• What to work on: Count lines holding the string "illegal" in the data that follows. Reply with one number only.

• Listed entries:

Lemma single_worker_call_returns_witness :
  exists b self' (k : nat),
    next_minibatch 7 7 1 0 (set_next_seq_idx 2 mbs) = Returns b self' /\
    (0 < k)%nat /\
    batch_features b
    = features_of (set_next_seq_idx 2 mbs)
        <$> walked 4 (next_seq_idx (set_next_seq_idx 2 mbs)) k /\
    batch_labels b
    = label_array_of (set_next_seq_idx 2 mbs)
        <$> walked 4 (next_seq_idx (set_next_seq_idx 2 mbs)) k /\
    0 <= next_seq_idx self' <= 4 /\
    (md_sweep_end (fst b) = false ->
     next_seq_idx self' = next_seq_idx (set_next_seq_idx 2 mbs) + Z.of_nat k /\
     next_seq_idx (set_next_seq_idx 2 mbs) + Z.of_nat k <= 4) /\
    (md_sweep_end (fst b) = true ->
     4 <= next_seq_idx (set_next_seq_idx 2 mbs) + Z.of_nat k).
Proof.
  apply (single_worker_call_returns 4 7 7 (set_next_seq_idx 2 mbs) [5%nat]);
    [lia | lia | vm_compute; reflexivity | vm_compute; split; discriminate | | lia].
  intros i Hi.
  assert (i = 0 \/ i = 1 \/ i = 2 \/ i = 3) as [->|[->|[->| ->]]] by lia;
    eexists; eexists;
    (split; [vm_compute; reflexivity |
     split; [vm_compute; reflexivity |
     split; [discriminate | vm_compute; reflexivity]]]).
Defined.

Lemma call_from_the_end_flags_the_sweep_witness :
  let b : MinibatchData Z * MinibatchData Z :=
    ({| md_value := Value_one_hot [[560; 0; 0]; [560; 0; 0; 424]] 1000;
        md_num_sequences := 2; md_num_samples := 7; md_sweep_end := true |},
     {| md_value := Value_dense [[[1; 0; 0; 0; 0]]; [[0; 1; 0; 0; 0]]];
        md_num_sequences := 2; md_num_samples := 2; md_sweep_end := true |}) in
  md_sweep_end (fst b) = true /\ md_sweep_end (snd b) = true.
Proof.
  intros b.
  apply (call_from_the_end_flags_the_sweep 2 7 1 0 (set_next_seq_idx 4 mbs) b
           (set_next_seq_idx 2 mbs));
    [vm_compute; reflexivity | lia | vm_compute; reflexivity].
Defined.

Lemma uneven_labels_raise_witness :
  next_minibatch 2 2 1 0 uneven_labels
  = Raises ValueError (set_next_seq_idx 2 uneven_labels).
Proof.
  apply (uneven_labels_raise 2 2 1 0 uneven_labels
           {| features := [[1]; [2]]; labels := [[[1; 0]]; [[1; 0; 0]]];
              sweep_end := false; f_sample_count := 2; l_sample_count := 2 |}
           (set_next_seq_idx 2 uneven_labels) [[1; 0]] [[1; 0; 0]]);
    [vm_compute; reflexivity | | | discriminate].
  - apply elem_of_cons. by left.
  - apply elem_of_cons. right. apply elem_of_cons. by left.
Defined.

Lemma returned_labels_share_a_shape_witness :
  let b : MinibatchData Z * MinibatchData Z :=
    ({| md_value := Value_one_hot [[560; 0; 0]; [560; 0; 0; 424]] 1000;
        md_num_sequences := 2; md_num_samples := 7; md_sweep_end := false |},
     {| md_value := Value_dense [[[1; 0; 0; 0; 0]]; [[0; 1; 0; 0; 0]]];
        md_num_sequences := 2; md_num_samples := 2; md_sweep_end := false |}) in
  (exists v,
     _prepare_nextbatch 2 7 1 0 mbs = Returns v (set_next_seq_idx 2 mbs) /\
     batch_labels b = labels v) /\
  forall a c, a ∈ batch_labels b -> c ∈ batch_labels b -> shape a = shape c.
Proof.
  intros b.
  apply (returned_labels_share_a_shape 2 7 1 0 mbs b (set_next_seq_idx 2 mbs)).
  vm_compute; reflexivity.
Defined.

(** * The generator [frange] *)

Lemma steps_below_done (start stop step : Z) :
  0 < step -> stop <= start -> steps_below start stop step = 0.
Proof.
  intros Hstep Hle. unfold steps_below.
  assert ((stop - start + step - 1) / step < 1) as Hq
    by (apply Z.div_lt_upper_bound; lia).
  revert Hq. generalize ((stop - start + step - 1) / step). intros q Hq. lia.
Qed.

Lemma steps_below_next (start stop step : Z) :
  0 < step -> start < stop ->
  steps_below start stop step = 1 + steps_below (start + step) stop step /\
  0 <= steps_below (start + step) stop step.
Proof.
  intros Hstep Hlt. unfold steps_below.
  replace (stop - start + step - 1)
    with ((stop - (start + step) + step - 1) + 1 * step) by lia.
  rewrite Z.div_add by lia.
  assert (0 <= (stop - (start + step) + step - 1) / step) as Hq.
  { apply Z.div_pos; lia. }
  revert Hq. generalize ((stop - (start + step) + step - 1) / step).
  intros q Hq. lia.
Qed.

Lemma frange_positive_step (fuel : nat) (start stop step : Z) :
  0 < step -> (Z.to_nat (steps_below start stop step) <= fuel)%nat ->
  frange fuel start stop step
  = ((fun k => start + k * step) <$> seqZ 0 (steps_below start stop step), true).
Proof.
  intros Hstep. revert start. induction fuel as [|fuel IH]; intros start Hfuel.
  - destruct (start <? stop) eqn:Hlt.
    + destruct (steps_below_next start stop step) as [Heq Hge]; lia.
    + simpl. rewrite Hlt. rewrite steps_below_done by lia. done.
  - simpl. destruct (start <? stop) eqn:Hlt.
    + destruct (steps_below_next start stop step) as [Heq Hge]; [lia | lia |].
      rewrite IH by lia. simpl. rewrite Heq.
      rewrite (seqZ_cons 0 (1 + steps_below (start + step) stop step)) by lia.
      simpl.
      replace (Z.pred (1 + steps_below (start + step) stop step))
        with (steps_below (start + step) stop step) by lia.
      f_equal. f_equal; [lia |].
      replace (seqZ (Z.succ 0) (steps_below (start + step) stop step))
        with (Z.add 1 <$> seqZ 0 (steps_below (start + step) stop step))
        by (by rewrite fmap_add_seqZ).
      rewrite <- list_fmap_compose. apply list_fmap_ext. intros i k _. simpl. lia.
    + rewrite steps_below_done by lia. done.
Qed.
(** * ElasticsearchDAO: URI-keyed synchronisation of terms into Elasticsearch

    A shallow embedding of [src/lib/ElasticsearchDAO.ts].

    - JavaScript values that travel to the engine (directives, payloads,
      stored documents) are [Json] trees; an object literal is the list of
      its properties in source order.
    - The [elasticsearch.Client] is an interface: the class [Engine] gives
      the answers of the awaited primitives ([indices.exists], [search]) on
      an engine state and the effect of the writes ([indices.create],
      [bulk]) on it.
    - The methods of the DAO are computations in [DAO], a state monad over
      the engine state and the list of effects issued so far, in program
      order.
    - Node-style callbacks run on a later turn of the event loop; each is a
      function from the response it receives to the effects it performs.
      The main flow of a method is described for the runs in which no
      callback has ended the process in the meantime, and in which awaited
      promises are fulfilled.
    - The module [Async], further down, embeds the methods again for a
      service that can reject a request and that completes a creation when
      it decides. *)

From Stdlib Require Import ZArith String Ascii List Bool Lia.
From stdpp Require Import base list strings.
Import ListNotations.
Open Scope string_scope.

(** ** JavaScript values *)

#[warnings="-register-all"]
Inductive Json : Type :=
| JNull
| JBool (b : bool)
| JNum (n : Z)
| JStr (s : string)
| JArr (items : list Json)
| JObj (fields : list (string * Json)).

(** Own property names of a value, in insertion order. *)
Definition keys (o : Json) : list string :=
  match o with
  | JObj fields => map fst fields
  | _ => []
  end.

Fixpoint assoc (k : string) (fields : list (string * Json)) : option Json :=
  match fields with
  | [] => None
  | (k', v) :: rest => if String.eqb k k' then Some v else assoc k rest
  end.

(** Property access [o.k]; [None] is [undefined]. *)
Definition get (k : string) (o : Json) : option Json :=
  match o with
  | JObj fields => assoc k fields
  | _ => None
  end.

---

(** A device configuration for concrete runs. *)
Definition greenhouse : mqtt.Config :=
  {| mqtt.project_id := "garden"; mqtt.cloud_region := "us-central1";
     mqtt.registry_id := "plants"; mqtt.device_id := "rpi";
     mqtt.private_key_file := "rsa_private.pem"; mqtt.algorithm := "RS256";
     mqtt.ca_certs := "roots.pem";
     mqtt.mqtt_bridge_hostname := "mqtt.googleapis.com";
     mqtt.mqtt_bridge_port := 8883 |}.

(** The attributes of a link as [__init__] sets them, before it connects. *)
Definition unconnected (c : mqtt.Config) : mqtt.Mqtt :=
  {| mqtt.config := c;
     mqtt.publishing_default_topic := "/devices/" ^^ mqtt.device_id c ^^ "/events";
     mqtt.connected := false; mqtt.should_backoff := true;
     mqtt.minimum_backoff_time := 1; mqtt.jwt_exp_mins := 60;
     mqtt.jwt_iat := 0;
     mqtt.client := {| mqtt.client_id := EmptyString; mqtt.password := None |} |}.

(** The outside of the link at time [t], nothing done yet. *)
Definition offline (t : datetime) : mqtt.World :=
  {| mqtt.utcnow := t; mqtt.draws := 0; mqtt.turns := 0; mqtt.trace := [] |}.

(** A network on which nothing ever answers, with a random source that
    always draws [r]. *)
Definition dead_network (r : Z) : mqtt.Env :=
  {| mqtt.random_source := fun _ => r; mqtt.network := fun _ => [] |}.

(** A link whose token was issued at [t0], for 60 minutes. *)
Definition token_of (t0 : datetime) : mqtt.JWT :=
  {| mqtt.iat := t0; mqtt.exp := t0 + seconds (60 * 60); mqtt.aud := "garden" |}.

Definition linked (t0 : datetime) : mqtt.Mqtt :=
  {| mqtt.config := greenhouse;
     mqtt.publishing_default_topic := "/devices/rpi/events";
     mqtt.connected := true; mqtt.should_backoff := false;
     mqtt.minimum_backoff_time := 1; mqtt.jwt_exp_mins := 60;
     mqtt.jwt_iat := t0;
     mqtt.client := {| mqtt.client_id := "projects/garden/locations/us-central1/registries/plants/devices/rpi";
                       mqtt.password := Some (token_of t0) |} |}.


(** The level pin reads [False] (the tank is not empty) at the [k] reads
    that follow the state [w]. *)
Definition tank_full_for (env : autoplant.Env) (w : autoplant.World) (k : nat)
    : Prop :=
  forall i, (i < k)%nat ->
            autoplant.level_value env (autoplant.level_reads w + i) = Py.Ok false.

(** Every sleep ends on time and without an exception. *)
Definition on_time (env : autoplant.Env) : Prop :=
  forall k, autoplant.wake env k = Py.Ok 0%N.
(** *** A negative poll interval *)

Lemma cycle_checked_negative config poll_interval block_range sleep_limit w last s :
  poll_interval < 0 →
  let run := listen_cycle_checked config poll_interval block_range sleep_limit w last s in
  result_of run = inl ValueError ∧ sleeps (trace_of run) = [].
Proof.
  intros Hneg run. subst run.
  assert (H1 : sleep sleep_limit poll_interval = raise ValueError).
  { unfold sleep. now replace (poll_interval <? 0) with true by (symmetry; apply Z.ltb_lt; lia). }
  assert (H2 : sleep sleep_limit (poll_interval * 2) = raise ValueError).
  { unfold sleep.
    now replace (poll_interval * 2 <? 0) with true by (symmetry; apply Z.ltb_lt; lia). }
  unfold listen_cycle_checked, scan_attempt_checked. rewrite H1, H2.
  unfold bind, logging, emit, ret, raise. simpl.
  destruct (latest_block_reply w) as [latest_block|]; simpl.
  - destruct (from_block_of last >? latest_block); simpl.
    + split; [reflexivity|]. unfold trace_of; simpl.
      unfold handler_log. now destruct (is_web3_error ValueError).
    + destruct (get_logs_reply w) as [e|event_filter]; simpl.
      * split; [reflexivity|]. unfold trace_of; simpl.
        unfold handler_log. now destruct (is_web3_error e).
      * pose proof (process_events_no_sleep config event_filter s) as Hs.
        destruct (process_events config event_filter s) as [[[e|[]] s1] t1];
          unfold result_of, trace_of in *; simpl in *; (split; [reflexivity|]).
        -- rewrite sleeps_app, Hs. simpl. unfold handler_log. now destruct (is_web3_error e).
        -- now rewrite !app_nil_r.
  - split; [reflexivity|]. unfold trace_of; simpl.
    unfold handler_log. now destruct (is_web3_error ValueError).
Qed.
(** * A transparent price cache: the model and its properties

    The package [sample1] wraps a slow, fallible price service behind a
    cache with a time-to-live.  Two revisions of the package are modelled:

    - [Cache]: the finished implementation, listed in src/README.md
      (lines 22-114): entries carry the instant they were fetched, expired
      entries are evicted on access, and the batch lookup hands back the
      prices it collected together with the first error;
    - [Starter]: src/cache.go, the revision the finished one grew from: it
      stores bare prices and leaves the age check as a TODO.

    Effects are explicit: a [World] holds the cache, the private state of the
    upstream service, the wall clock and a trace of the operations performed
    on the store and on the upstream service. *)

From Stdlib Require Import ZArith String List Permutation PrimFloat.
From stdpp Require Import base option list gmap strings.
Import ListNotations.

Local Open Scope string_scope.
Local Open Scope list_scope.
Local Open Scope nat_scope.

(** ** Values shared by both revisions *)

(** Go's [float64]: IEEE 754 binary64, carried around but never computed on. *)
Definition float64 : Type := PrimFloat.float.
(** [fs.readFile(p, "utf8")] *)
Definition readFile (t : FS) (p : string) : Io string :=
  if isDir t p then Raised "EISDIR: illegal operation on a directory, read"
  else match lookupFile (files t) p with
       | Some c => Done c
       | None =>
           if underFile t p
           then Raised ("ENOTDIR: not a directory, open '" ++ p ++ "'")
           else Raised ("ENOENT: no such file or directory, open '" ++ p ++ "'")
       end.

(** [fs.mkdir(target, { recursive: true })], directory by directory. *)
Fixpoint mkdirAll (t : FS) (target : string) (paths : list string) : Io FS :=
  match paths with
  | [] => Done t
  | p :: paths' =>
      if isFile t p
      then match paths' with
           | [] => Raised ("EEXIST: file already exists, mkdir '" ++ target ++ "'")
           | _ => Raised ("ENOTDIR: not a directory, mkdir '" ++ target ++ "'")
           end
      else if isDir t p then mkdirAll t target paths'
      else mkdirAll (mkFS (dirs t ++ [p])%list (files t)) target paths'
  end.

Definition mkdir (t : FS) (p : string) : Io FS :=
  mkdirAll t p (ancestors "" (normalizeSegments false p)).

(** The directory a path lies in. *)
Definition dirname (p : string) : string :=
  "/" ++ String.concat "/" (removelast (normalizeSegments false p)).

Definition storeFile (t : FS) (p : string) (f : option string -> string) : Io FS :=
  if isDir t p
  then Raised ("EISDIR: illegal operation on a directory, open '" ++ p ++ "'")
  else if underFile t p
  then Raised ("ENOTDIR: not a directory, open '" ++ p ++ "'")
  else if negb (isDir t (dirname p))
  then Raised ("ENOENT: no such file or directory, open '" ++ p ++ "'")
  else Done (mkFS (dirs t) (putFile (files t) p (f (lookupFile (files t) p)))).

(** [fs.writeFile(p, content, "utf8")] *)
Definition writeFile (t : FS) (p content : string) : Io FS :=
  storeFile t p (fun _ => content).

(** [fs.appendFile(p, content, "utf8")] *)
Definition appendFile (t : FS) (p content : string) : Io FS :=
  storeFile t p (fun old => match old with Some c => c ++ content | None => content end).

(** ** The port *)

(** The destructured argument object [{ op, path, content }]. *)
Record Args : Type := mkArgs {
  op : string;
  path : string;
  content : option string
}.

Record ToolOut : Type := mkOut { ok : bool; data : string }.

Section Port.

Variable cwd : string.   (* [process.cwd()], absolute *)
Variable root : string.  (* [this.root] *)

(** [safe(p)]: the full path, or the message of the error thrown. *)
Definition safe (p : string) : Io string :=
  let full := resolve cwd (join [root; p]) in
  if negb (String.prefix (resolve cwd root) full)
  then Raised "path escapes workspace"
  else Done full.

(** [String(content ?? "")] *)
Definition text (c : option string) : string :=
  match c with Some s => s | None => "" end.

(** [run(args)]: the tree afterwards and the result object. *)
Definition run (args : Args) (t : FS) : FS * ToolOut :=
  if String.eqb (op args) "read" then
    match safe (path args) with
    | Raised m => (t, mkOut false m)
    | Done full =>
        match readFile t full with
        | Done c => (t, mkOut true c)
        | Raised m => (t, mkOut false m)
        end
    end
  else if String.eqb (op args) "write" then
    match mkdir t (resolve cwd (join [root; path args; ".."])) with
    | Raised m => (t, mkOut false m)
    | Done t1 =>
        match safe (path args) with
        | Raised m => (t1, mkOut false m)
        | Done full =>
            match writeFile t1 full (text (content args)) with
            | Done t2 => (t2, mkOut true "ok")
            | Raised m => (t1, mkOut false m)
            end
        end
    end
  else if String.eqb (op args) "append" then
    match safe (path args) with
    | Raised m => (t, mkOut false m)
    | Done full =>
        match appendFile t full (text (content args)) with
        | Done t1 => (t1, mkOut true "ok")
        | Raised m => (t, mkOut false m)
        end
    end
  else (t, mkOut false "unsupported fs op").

• Task result: 2